Priority encoders are useful logic to determine arbitrated situations that can be used in various applications. A priority encoder transfers only a single logical one bit in a highest priority position within an N-bit request signal (i.e., R) to a corresponding position an N-bit output signal (i.e., Z). Programmable priority encoders operate as multiple parallel encoders under the control of a priority signal (i.e., P).

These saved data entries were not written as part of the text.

(* ===== verification/Queue.v ===== *)
(** Messages of src/go/internal/queue: JSON payloads, the versioned envelope
    and its validation, and worker routing keys. *)

From S2P Require Import Prelude GoStrings Json.

Open Scope Z_scope.

(** ** Messages *)

(** A [json.RawMessage]: the length of its bytes once white space is trimmed
    and the value they parse to, if they are valid JSON. *)
Record RawMessage := mkRaw { raw_len : Z; raw_value : option json }.

Definition raw_of (v : json) : RawMessage :=
  mkRaw (Z.of_nat (length (json_marshal v))) (Some v).

(** ** Message types *)

Definition MaxEnvelopeBytes : Z := 2 ^ 20.

Definition MessageJobQueued : string := "processing.job.queued".
Definition MessageJobRequested : string := "processing.job.requested".
Definition MessageJobCancel : string := "processing.job.cancel-requested".
Definition MessageJobStarted : string := "processing.job.started".
Definition MessageJobProgressed : string := "processing.job.progressed".
Definition MessageJobSucceeded : string := "processing.job.succeeded".
Definition MessageJobFailed : string := "processing.job.failed".
Definition MessageJobCancelled : string := "processing.job.cancelled".
Definition MessageWorkerHeartbeat : string := "processing.worker.heartbeat".
Definition MessageWorkerRegistered : string := "processing.worker.registered".
Definition MessageArtifactCreated : string := "processing.artifact.created".

Definition CommandsExchange : string := "pipeforge.commands".

(** [knownMessageTypes]: the registered types with their required fields. *)
Definition knownMessageTypes : list (string * list string) := [
  (MessageJobQueued, ["jobId"]);
  (MessageJobRequested, ["jobId"; "datasetVersionId"; "attemptId"; "leaseId"; "workerId";
                         "attemptNumber"; "operations"; "source"]);
  (MessageJobCancel, ["jobId"; "reason"]);
  (MessageJobStarted, ["jobId"; "attemptId"; "leaseId"; "workerId"; "attemptNumber"]);
  (MessageJobProgressed, ["jobId"; "attemptId"; "leaseId"; "stage"; "processedRows";
                          "progressPercent"; "updatedAt"]);
  (MessageJobSucceeded, ["jobId"; "attemptId"; "leaseId"; "workerId"; "artifacts"]);
  (MessageJobFailed, ["jobId"; "attemptId"; "leaseId"; "workerId"; "error"]);
  (MessageJobCancelled, ["jobId"; "attemptId"; "leaseId"; "workerId"; "reason"]);
  (MessageWorkerHeartbeat, ["workerId"; "instanceId"; "hostname"; "supportedOperations";
                            "softwareVersion"; "status"; "currentConcurrency";
                            "maxConcurrency"; "currentJobIds"; "observedAt"]);
  (MessageWorkerRegistered, ["workerId"; "instanceId"; "hostname"; "supportedOperations";
                             "softwareVersion"; "maxConcurrency"; "startedAt"]);
  (MessageArtifactCreated, ["jobId"; "attemptId"; "leaseId"; "artifactId"; "kind";
                            "objectKey"; "sizeBytes"; "contentType"; "checksumSha256"])
].

Definition required_fields (messageType : string) : option (list string) :=
  assoc_first messageType knownMessageTypes.

(** [messageTypePattern], [^[a-z][a-z0-9]*(\.[a-z0-9-]+)+$]: dot-separated
    segments, the first starting with a letter, at least one more segment. *)
Definition is_lower (b : N) : bool := (97 <=? b)%N && (b <=? 122)%N.

Fixpoint segments_ok (cur : bool) (l : list N) : bool :=
  match l with
  | [] => cur
  | b :: l =>
      if N.eqb b 46 then cur && segments_ok false l
      else (is_lower b || is_digit b || N.eqb b 45) && segments_ok true l
  end.

Fixpoint first_segment_ok (l : list N) : bool :=
  match l with
  | [] => false
  | b :: l => if N.eqb b 46 then segments_ok false l
              else (is_lower b || is_digit b) && first_segment_ok l
  end.

Definition messageTypePattern (s : string) : bool :=
  match bytes_of s with
  | b :: l => is_lower b && first_segment_ok l
  | [] => false
  end.

(** ** The envelope *)

Record Envelope := mkEnvelope {
  MessageID : uuid;
  MessageType : string;
  SchemaVersion : Z;
  OccurredAt : time;
  TraceID : string;
  CorrelationID : string;
  CausationID : string;
  Payload : RawMessage
}.

(** The object a payload decodes to, as [map[string]json.RawMessage]. *)
Definition payload_object (p : RawMessage) : option (list (string * json)) :=
  match raw_value p with Some (JObj l) => Some l | _ => None end.

(** A field is present when its last binding in the object is not [null]. *)
Definition field_present (obj : list (string * json)) (field : string) : bool :=
  match assoc_last field obj with
  | None | Some JNull => false
  | Some _ => true
  end.

Definition operations_nonempty (obj : list (string * json)) : bool :=
  match assoc_last "operations" obj with
  | Some (JArr (_ :: _)) => true
  | _ => false
  end.

Definition Envelope_Validate (e : Envelope) : res unit :=
  if bool_decide (MessageID e = uuid_nil) then Err (ErrText "message ID is required")
  else if negb (messageTypePattern (MessageType e)) then Err (ErrText "message type is invalid")
  else match required_fields (MessageType e) with
  | None => Err (ErrText "message type is not registered")
  | Some required =>
      if negb (bool_decide (SchemaVersion e = 1)) then Err (ErrText "unsupported schema version")
      else if bool_decide (OccurredAt e = time_zero) then Err (ErrText "occurredAt is required")
      else if bool_decide (TraceID e = "" ∨ CorrelationID e = "" ∨ CausationID e = "")
      then Err (ErrText "traceId, correlationId, and causationId are required")
      else if (128 <? go_len (TraceID e)) || (128 <? go_len (CorrelationID e))
              || (128 <? go_len (CausationID e))
      then Err (ErrText "trace context identifiers are too long")
      else match payload_object (Payload e) with
      | None => Err (ErrText "payload must be a JSON object")
      | Some obj =>
          if MaxEnvelopeBytes <? raw_len (Payload e) then Err (ErrText "payload is too large")
          else if negb (forallb (field_present obj) required)
          then Err (ErrText "payload field is required")
          else if bool_decide (MessageType e = MessageJobRequested) && negb (operations_nonempty obj)
          then Err (ErrText "payload.operations must contain at least one operation")
          else Ok tt
      end
  end.

Definition NewEnvelope {S} (messageType traceID correlationID causationID : string) (payload : json)
  : Tx S Envelope :=
  id ← uuid_new;
  now ← time_now;
  let e := mkEnvelope id messageType 1 now traceID correlationID causationID (raw_of payload) in
  _ ← lift_res (Envelope_Validate e);
  mret e.

(** ** Routing keys of the per-worker queues *)
Definition WorkerRoutingKey (messageType : string) (workerID : uuid) : res string :=
  if bool_decide (workerID = uuid_nil)
  then Err (ErrText "worker routing requires a non-zero worker ID")
  else if negb (bool_decide (messageType = MessageJobRequested ∨ messageType = MessageJobCancel))
  then Err (ErrText "message type cannot use worker routing")
  else Ok (messageType +:+ "." +:+ uuid_string workerID).

(** ** Properties *)

(** What validation accepts, in one statement. *)
Lemma Envelope_Validate_ok_iff e :
  Envelope_Validate e = Ok tt ↔
    MessageID e ≠ uuid_nil ∧ messageTypePattern (MessageType e) = true
    ∧ SchemaVersion e = 1 ∧ OccurredAt e ≠ time_zero
    ∧ (1 <= go_len (TraceID e) <= 128) ∧ (1 <= go_len (CorrelationID e) <= 128)
    ∧ (1 <= go_len (CausationID e) <= 128)
    ∧ ∃ obj required,
        payload_object (Payload e) = Some obj
        ∧ required_fields (MessageType e) = Some required
        ∧ raw_len (Payload e) <= MaxEnvelopeBytes
        ∧ forallb (field_present obj) required = true
        ∧ (MessageType e = MessageJobRequested → operations_nonempty obj = true).
Proof.
  assert (∀ s : string, s = "" ↔ go_len s < 1) as Hlen.
  { intros s. split; [by intros ->|]. pose proof (go_len_nonneg s). intros ?.
    apply go_len_0. lia. }
  unfold Envelope_Validate. split.
  - intros H.
    repeat (match type of H with
      | context [if bool_decide ?P then _ else _] => destruct (bool_decide_reflect P)
      | context [if negb (bool_decide ?P) then _ else _] => destruct (bool_decide_reflect P)
      | context [if negb ?b then _ else _] => destruct b eqn:?
      | context [match required_fields ?x with _ => _ end] => destruct (required_fields x) eqn:?
      | context [match payload_object ?x with _ => _ end] => destruct (payload_object x) eqn:?
      | context [Z.ltb ?a ?b] => destruct (Z.ltb_spec a b)
      | context [bool_decide ?P && negb ?b] => destruct (bool_decide_reflect P), b eqn:?
      end; simpl in H; try discriminate H).
    all: match goal with H : ¬ (_ ∨ _ ∨ _) |- _ => rw !Hlen in H end.
    all: split_and!; try (done || lia); eexists _, _; split_and!; done || lia.
  - intros (Hid&Hpat&Hv&Hocc&Ht&Hc&Hca&obj&req&Hobj&Hreq&Hsz&Hf&Hop).
    rw bool_decide_eq_false_2 // Hpat Hreq /= Hv /= bool_decide_eq_false_2 //.
    rw bool_decide_eq_false_2; [rw !Hlen; lia|].
    destruct (Z.ltb_spec 128 (go_len (TraceID e))), (Z.ltb_spec 128 (go_len (CorrelationID e))),
      (Z.ltb_spec 128 (go_len (CausationID e))); try lia. simpl.
    rw Hobj Hf /=. destruct (Z.ltb_spec MaxEnvelopeBytes (raw_len (Payload e))); [lia|].
    case_bool_decide; [|done]. by rw Hop.
Qed.

(** Creating an envelope touches no row; what it returns is what was asked
    for, and has passed validation. *)
Lemma wp_NewEnvelope {S} o ty tr co ca v (Q : Envelope → World S → Prop) w :
  (∀ e n, Envelope_Validate e = Ok tt → MessageType e = ty → TraceID e = tr →
     CorrelationID e = co → CausationID e = ca → Payload e = raw_of v →
     Q e (mkWorld (st w) n)) →
  wp o (NewEnvelope ty tr co ca v) Q w.
Proof.
  intros H. unfold NewEnvelope. wp_steps. apply H; auto.
  destruct (Envelope_Validate _) as [[]|]; congruence.
Qed.

(** An envelope whose payload lacks a required field is refused. *)
Lemma Envelope_Validate_missing e obj required f :
  payload_object (Payload e) = Some obj → required_fields (MessageType e) = Some required →
  f ∈ required → field_present obj f = false → Envelope_Validate e ≠ Ok tt.
Proof.
  intros Ho Hr Hf Hp (_&_&_&_&_&_&_&obj'&req'&Ho'&Hr'&_&Hall&_)%Envelope_Validate_ok_iff.
  simplify_eq. rw forallb_forall in Hall. apply list_elem_of_In in Hf.
  rw (Hall f Hf) in Hp. done.
Qed.

Lemma routing_key_inj (ty ty' a b : string) :
  (ty = MessageJobRequested ∨ ty = MessageJobCancel) →
  (ty' = MessageJobRequested ∨ ty' = MessageJobCancel) →
  ty +:+ "." +:+ a = ty' +:+ "." +:+ b → ty = ty' ∧ a = b.
Proof.
  intros [->| ->] [->| ->] H; cbn in H; try discriminate H; (split; [done|]);
    by injection H.
Qed.

(** The per-worker routing key of a command identifies the worker: two
    different workers never share a queue binding, and a key is only built for
    the two command types that are routed to a worker. *)
Lemma WorkerRoutingKey_inj (ty ty' k : string) (w w' : uuid) :
  (w < 2 ^ 128)%N → (w' < 2 ^ 128)%N →
  WorkerRoutingKey ty w = Ok k → WorkerRoutingKey ty' w' = Ok k →
  ty = ty' ∧ w = w' ∧ (ty = MessageJobRequested ∨ ty = MessageJobCancel).
Proof.
  unfold WorkerRoutingKey. intros Hw Hw' H H'.
  destruct (bool_decide_reflect (w = uuid_nil)), (bool_decide_reflect (w' = uuid_nil)); try done.
  destruct (bool_decide_reflect (ty = MessageJobRequested ∨ ty = MessageJobCancel)) as [Hty|];
    [|done].
  destruct (bool_decide_reflect (ty' = MessageJobRequested ∨ ty' = MessageJobCancel)) as [Hty'|];
    [|done].
  simpl in *. injection H as <-. injection H' as H'.
  apply routing_key_inj in H' as [<- Hs]; [|done..].
  split_and!; [done| |done]. by apply uuid_string_inj.
Qed.

Lemma WorkerRoutingKey_inj_witness :
  MessageJobCancel = MessageJobCancel ∧ 7%N = 7%N
  ∧ (MessageJobCancel = MessageJobRequested ∨ MessageJobCancel = MessageJobCancel).
Proof.
  apply (WorkerRoutingKey_inj MessageJobCancel MessageJobCancel
    ("processing.job.cancel-requested.00000000-0000-0000-0000-000000000007") 7 7);
    vm_compute; reflexivity.
Defined.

Referring to FIG. 1, a netlist of a conventional programmable priority encoder (PPE) circuit 20 is shown. The circuit 20 uses a ripple carry implementation that creates a long timing path 22. For an N-bit signal R, the long path 22 causes a 2N−3 Boolean gate delay through the circuitry. Hence, the circuit 20 has difficulty operating at high clock speeds (i.e., >900 MHz), even for moderate values of N.
Referring to FIG. 2, a netlist of a conventional explanatory technique for a circular programmable priority encoder (CPPE) circuit 30 is shown. A path 32 in the circuit 30 forms a closed combinational loop. The loop can result in an effectively infinite delay through the circuitry in situations where the values received in the signals R and P cause the loop to oscillate.
It would be desirable to implement a programmable priority encoder and a circular programmable priority encoder without the path 22 or the path 32.